## Model Training

#### In the following section we use a pre-trained ResNet model to apply transfer learning and fine-tune it for our problem.

We first start by importing useful libraries for our project.

In [None]:
import torchvision.models as models
from torchvision import transforms
from torchvision import datasets
import torch.nn as nn
from torch.utils.data import Dataset
from torch.utils.data import DataLoader
import torch
from torchvision.io import read_image
import torch.optim as optim
from torch.optim import lr_scheduler

import numpy as np
import pandas as pd

import os
from tqdm.notebook import tqdm

from datetime import datetime

import matplotlib.pyplot as plt
from PIL import Image
import seaborn as sns

One of the best available pre-trained models for tasks similar to ours is the ResNet model. Here we use a pre-trained ResNet50 model and fine-tune it in order to solve our problem. Our dataset contains 10 classes and only the last layer will be trained and have its parameters changed.

In [None]:
model = models.resnet50(pretrained = True)

for param in model.parameters():
    param.requires_grad = False

model.fc = nn.Linear(2048, 10)

for param in model.layer4.parameters():
    param.requires_grad = True

model.eval()

Images are resized to fit in the ResNet50 architecture, and normalized for faster computations`.

In [None]:
mean = (0.485, 0.456, 0.406)
std = (0.229, 0.224, 0.225)

data = datasets.ImageFolder('/home/josephmoussa/Desktop/content/imgs/train', transform = transforms.Compose([
                                                                       transforms.Resize((224, 224)),
                                                                       transforms.ToTensor(),
                                                                       transforms.Normalize(mean, std)]))

In [None]:
csv = '/home/josephmoussa/Desktop/content/driver_imgs_list.csv'
img = '/home/josephmoussa/Desktop/content/imgs/train'

In the cell below we create a dataset class, build our dataset and split it into training and validation data.

In [None]:
class Data(Dataset):
    def __init__(self, csv_to_read = csv, image_dir = img, transform = transforms.Compose([transforms.Resize((224, 224)),
                                                                       transforms.ToTensor(),
                                                                       transforms.Normalize(mean, std)]), 
                                                            target_transform = None):
      self.img_labels = pd.read_csv(csv_to_read)
      self.img_dir = image_dir
      self.transform = transform
      self.target_transform = target_transform

    def __len__(self):
      return len(self.img_labels)

    def __getitem__(self, idx):
      label = self.img_labels.iloc[idx, 1]
      img_dir_cat = self.img_dir + '/' + str(label)
      img_path = os.path.join(img_dir_cat, self.img_labels.iloc[idx, 2])
      image = Image.open(img_path)
        
      if self.transform:
        image = self.transform(image)

      if self.target_transform:
        label = self.target_transform(label)

      return image, label

In [None]:
data = Data(csv_to_read = csv, image_dir = img)

In [None]:
train_data_length = int(0.8 * len(data))
val_data_length = len(data) - train_data_length
lengths = [train_data_length, val_data_length]
train_data, val_data = torch.utils.data.random_split(data, lengths)

The following function calculates the loss, useful for the training process.
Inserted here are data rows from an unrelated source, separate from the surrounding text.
(* ===== verification/SchedSpec.v ===== *)
(** * What [wakeup], [kill] and [sleep] do to the process table *)

From S2P Require Import Prelude Riscv Mem Cstring State Sched.

(** No process lock is held. *)
Definition no_plock (hs : list lockid) : Prop := forall i, Lproc i ∉ hs.

(** ** wakeup *)

(** [wakeup(chan)] on process [i]. *)
Definition wake (me : option nat) (c : chan) (i : nat) (p : proc) : proc :=
  if bool_decide (Some i = me) then p
  else if bool_decide (p_state p = SLEEPING) && bool_decide (p_chan p = c) then set_p_state RUNNABLE p
  else p.

Lemma wakeup_one_run c s i p :
  k_procs s !! i = Some p -> no_plock (k_held s) ->
  wakeup_one c i s = Ok tt (set_k_procs (<[i := wake (k_cur s) c i p]> (k_procs s)) s).
Proof.
  intros Hp Hl. unfold wakeup_one, wake. unfold bind at 1, myproc, gets.
  destruct (bool_decide (Some i = k_cur s)); cbn [negb when].
  { unfold ret. rewrite list_insert_id by done. by destruct s. }
  unfold when. rewrite (bind_ok _ _ _ _ _ (acquire_ok _ _ (Hl i))).
  unfold bind at 1, proc_get, tab_get. cbn [k_procs set_k_held]. rewrite Hp.
  destruct (_ && _) eqn:E.
  - unfold bind, proc_mod, modify. cbn. erewrite release_ok by (cbn; first [reflexivity|apply Hl]).
    cbn. unfold set_k_held, set_k_procs. cbn. do 3 f_equal.
    rewrite list_insert_alter. apply list_alter_ext; [|done]. intros x Hx. congruence.
  - unfold bind, ret. erewrite release_ok by (cbn; first [reflexivity|apply Hl]).
    rewrite list_insert_id by done. by destruct s.
Qed.

(** The process table after [wakeup], entry by entry. *)
Definition wake_all (me : option nat) (c : chan) (ps : list proc) : list proc := imap (wake me c) ps.

Lemma wake_all_length me c ps : length (wake_all me c ps) = length ps.
Proof. apply length_imap. Qed.

Lemma wake_all_lookup me c ps i : wake_all me c ps !! i = wake me c i <$> ps !! i.
Proof. apply list_lookup_imap. Qed.

Definition wake_upto (n : nat) (me : option nat) (c : chan) (ps : list proc) : list proc :=
  imap (fun i p => if decide (i < n)%nat then wake me c i p else p) ps.

Lemma wakeup_loop c s : no_plock (k_held s) -> forall n,
  (n <= length (k_procs s))%nat ->
  mfor (seq 0 n) (wakeup_one c) s = Ok tt (set_k_procs (wake_upto n (k_cur s) c (k_procs s)) s).
Proof.
  intros Hl. induction n as [|n IH]; intros Hn.
  - cbn. unfold ret, wake_upto. replace (imap _ (k_procs s)) with (k_procs s); [by destruct s|].
    apply list_eq. intros i. rewrite list_lookup_imap. by destruct (k_procs s !! i).
  - rewrite seq_S. cbn [Nat.add].
    rewrite mfor_app, (bind_ok _ _ _ _ _ (IH ltac:(lia))). cbn [mfor].
    destruct (lookup_lt_is_Some_2 (k_procs s) n) as [p Hp]; [lia|].
    assert (wake_upto n (k_cur s) c (k_procs s) !! n = Some p) as Hp'.
    { unfold wake_upto. rewrite list_lookup_imap, Hp. cbn. by rewrite decide_False by lia. }
    rewrite (bind_ok _ _ _ _ _ (wakeup_one_run c (set_k_procs (wake_upto n (k_cur s) c (k_procs s)) s) n p Hp' Hl)). cbn. unfold ret.
    cut (forall l l', l = l' -> Ok tt (set_k_procs l s) = Ok (S := kstate) tt (set_k_procs l' s)); [|by intros ? ? ->].
    intros Hcong. apply Hcong. apply list_eq. intros j. cbn.
    destruct (decide (j = n)) as [->|Hj].
    + rewrite list_lookup_insert_eq by (unfold wake_upto; rewrite length_imap; lia).
      unfold wake_upto. rewrite list_lookup_imap, Hp. cbn. by rewrite decide_True by lia.
    + rewrite list_lookup_insert_ne by done. unfold wake_upto. rewrite !list_lookup_imap.
      destruct (k_procs s !! j); [|done]. cbn. do 2 f_equal.
      destruct (decide (j < n)%nat), (decide (j < S n)%nat); try done; lia.
Qed.

Lemma wakeup_run c s :
  no_plock (k_held s) -> length (k_procs s) = Z.to_nat NPROC ->
  wakeup c s = Ok tt (set_k_procs (wake_all (k_cur s) c (k_procs s)) s).
Proof.
  intros Hl Hn. unfold wakeup, procs_idx. rewrite <- Hn, wakeup_loop by done.
  unfold wake_all. do 2 f_equal. apply imap_ext. intros i p Hp. apply lookup_lt_Some in Hp. by rewrite decide_True.
Qed.

(** ** kill *)

(** What [kill] does to the process it finds. *)
Definition kill_proc (p : proc) : proc :=
  let p' := set_p_killed 1 p in
  if bool_decide (p_state p = SLEEPING) then set_p_state RUNNABLE p' else p'.

Definition kill_try (pid : Z) (p : nat) : M kstate (option unit) :=
  acquire (Lproc p) ;;;
  let! pr := proc_get p in
  if p_pid pr =? pid then
    proc_mod p (set_p_killed 1) ;;;
    when (bool_decide (p_state pr = SLEEPING)) (proc_mod p (set_p_state RUNNABLE)) ;;;
    release (Lproc p) ;;;
    ret (Some tt)
  else
    release (Lproc p) ;;;
    ret None.

Lemma kill_try_run pid i p s :
  k_procs s !! i = Some p -> no_plock (k_held s) ->
  kill_try pid i s =
    if p_pid p =? pid then Ok (Some tt) (set_k_procs (<[i := kill_proc p]> (k_procs s)) s) else Ok None s.
Proof.
  intros Hp Hl. unfold kill_try. rewrite (bind_ok _ _ _ _ _ (acquire_ok _ _ (Hl i))).
  unfold bind at 1, proc_get, tab_get. cbn [k_procs set_k_held]. rewrite Hp.
  destruct (p_pid p =? pid).
  - assert (i < length (k_procs s))%nat by (eapply lookup_lt_Some; eauto).
    unfold kill_proc, bind, proc_mod, modify, when. cbn.
    destruct (bool_decide _); cbn; (erewrite release_ok by (cbn; first [reflexivity|apply Hl]));
      cbn; unfold ret, set_k_held, set_k_procs; cbn; do 3 f_equal;
      rewrite ?list_alter_compose; apply list_eq; intros j; destruct (decide (j = i)) as [->|];
      rewrite ?list_lookup_alter_eq, ?list_lookup_alter_ne, ?list_lookup_insert_eq, ?list_lookup_insert_ne,
        ?Hp by done; done.
  - unfold bind. erewrite release_ok by (cbn; first [reflexivity|apply Hl]).
    by destruct s.
Qed.

Lemma kill_scan pid s : no_plock (k_held s) -> forall ps k,
  drop k (k_procs s) = ps ->
  mfind (seq k (length ps)) (kill_try pid) s =
    match list_find (fun p => p_pid p = pid) ps with
    | Some (i, p) => Ok (Some tt) (set_k_procs (<[(k + i)%nat := kill_proc p]> (k_procs s)) s)
    | None => Ok None s
    end.
Proof.
  intros Hl. induction ps as [|p ps IH]; intros k Hk; [done|]. cbn [length seq mfind list_find].
  assert (k_procs s !! k = Some p) as Hp.
  { rewrite <- (Nat.add_0_r k), <- lookup_drop, Hk. done. }
  unfold bind. rewrite (kill_try_run pid k p s Hp Hl).
  destruct (decide (p_pid p = pid)) as [E|E].
  - rewrite (proj2 (Z.eqb_eq _ _) E). cbn. by rewrite Nat.add_0_r.
  - rewrite (proj2 (Z.eqb_neq _ _) E). rewrite (IH (S k)).
    + destruct (list_find _ ps) as [[j q]|]; [|done]. cbn. by rewrite Nat.add_succ_r.
    + rewrite <- Nat.add_1_r, <- drop_drop, Hk. done.
Qed.

Lemma kill_run pid s :
  no_plock (k_held s) -> length (k_procs s) = Z.to_nat NPROC ->
  kill pid s =
    match list_find (fun p => p_pid p = pid) (k_procs s) with
    | Some (i, p) => Ok 0 (set_k_procs (<[i := kill_proc p]> (k_procs s)) s)
    | None => Ok (-1) s
    end.
Proof.
  intros Hl Hn. unfold kill. fold (kill_try pid). unfold procs_idx. rewrite <- Hn.
  unfold bind at 1. rewrite (kill_scan pid s Hl (k_procs s) 0 eq_refl).
  by destruct (list_find _ _) as [[i p]|].
Qed.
The cross-entropy loss is used, as advised by Kaggle.

In [None]:
def calculate_loss(model, dataloader_test, batch_size):
    loss_fn = nn.CrossEntropyLoss()
    loss_epoch_test = 0
    
    with torch.no_grad():
        for inputs, labels in dataloader_test:
            target = torch.zeros((min(len(labels), batch_size)))
    
            for i in range(min(len(labels), batch_size)):
                target[i] = int(labels[i][1])
            target = target.type(torch.cuda.LongTensor)
            target = target.to(cuda_cpu)
    
            inputs = inputs.type(torch.cuda.FloatTensor)
            inputs = inputs.to(cuda_cpu)

            outputs = model(inputs)
            loss = loss_fn(outputs, target)
            loss_epoch_test += loss
            
    return loss_epoch_test.item()

In our case we had access to a GPU, which allowed for faster computations. The success rate function is used later to measure our model's performance.

In [None]:
cuda_cpu = torch.device("cuda:0" if torch.cuda.is_available() else "cpu")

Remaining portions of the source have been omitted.